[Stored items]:
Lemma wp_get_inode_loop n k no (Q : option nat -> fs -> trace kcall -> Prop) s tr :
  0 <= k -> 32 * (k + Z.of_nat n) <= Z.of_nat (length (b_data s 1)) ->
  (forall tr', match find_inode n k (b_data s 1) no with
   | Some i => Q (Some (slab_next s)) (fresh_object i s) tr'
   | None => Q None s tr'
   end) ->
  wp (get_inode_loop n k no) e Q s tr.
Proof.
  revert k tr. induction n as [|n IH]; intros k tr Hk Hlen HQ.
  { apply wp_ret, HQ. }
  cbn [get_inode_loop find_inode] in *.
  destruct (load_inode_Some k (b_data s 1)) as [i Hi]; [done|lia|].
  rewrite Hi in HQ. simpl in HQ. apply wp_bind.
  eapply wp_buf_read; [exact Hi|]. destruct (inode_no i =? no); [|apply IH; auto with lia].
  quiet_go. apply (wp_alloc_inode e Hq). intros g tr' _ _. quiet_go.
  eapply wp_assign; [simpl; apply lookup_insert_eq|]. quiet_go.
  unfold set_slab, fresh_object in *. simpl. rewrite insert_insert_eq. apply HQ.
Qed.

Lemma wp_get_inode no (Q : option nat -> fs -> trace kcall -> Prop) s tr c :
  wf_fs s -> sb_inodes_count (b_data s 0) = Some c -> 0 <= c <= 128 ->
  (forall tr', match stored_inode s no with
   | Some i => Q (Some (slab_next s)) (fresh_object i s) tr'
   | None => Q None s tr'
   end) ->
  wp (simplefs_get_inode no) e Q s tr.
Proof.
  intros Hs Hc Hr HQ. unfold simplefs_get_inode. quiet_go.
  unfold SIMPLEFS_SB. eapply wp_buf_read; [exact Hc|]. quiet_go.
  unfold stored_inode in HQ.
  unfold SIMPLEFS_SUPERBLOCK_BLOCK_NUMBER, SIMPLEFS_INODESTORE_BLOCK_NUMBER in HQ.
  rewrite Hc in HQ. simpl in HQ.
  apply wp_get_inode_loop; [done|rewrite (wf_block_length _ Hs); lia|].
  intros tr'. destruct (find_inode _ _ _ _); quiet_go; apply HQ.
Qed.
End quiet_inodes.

* * *

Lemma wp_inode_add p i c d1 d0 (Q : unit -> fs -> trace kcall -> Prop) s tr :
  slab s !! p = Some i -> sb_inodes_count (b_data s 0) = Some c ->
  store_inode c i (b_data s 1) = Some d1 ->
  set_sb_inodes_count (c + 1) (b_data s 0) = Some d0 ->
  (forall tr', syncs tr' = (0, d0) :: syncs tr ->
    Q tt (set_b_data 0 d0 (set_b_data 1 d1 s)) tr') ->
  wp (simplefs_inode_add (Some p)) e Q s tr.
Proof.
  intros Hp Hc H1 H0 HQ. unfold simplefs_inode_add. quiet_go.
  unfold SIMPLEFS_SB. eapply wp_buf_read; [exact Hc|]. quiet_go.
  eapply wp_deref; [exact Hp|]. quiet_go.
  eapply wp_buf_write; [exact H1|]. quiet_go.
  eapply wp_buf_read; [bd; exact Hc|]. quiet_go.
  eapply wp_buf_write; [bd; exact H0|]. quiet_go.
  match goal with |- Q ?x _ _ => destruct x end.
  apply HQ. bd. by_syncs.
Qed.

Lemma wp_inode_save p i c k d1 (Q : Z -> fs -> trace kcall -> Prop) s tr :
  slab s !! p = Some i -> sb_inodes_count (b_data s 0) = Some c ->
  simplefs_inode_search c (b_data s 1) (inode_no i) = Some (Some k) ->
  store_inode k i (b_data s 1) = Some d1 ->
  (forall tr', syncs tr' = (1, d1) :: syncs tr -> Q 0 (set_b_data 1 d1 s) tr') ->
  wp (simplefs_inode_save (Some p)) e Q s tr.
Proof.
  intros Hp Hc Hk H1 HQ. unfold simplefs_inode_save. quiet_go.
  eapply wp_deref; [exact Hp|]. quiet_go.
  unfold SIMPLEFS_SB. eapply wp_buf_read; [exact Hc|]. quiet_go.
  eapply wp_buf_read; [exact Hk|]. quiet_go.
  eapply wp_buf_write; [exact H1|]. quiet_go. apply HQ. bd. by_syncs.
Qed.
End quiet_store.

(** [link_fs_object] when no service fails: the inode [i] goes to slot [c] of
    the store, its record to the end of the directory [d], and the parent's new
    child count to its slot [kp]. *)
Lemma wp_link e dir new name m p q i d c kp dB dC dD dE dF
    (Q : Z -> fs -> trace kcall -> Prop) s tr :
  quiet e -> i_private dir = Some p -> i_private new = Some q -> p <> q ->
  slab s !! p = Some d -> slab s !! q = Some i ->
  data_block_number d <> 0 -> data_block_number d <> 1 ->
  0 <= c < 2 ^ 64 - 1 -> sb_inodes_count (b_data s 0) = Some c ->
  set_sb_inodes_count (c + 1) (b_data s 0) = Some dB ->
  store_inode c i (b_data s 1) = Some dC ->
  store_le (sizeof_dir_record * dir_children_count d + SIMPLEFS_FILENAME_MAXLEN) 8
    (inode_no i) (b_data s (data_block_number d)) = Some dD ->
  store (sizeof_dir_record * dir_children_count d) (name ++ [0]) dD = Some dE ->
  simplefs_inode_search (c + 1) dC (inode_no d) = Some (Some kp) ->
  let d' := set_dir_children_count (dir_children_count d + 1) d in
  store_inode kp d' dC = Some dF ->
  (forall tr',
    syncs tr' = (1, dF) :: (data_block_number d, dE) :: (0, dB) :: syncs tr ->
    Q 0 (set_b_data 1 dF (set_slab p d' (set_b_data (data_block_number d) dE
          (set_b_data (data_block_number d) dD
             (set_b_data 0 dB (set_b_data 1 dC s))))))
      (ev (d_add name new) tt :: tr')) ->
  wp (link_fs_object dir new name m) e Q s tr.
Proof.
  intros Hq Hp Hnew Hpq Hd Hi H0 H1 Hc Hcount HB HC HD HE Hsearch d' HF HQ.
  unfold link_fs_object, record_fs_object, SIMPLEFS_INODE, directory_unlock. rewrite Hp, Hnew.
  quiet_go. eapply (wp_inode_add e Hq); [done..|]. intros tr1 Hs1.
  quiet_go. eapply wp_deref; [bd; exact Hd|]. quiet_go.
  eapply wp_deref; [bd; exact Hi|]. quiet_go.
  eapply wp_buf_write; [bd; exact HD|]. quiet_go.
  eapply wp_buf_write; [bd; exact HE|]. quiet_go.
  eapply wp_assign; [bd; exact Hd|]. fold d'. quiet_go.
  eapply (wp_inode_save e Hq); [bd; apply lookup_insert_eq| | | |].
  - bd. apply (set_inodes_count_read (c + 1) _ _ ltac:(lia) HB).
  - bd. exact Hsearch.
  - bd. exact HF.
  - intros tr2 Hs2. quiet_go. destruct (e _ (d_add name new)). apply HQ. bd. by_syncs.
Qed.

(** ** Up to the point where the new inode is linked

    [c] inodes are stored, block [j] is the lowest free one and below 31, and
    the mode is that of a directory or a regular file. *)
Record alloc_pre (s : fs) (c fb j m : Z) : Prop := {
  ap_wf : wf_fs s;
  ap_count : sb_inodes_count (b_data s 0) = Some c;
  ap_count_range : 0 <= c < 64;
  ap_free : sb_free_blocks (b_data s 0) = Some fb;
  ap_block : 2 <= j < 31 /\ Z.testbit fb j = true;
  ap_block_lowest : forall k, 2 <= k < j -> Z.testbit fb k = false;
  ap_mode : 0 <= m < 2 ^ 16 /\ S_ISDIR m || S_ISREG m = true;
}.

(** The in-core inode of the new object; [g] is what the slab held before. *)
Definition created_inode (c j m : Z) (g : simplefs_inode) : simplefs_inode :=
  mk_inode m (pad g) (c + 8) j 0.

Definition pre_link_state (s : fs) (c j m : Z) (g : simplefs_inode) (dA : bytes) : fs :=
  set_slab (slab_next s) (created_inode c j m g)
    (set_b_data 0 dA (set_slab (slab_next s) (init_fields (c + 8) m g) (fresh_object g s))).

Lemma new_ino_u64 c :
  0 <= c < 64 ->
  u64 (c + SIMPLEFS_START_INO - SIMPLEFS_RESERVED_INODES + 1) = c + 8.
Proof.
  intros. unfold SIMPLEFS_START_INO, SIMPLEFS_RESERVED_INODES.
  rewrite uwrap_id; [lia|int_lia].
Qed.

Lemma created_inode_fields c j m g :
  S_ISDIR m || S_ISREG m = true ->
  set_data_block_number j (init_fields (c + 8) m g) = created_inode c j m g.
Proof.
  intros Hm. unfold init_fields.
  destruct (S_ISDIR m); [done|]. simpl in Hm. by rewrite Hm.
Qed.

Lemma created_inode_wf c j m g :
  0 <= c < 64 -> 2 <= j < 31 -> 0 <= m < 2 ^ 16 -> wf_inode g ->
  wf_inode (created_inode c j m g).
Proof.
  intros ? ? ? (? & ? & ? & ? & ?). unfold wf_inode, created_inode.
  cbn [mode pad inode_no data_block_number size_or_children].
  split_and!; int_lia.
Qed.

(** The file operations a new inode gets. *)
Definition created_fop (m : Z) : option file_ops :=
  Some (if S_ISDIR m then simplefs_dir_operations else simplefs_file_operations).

[WHAT TO PRODUCE]:
In the data above, find the line with "unfold stored_inode in HQ." and the line with "End quiet_inodes.". Retype both, plus every line between them, exactly.

[COMPLETED TASK]:
  unfold stored_inode in HQ.
  unfold SIMPLEFS_SUPERBLOCK_BLOCK_NUMBER, SIMPLEFS_INODESTORE_BLOCK_NUMBER in HQ.
  rewrite Hc in HQ. simpl in HQ.
  apply wp_get_inode_loop; [done|rewrite (wf_block_length _ Hs); lia|].
  intros tr'. destruct (find_inode _ _ _ _); quiet_go; apply HQ.
Qed.
End quiet_inodes.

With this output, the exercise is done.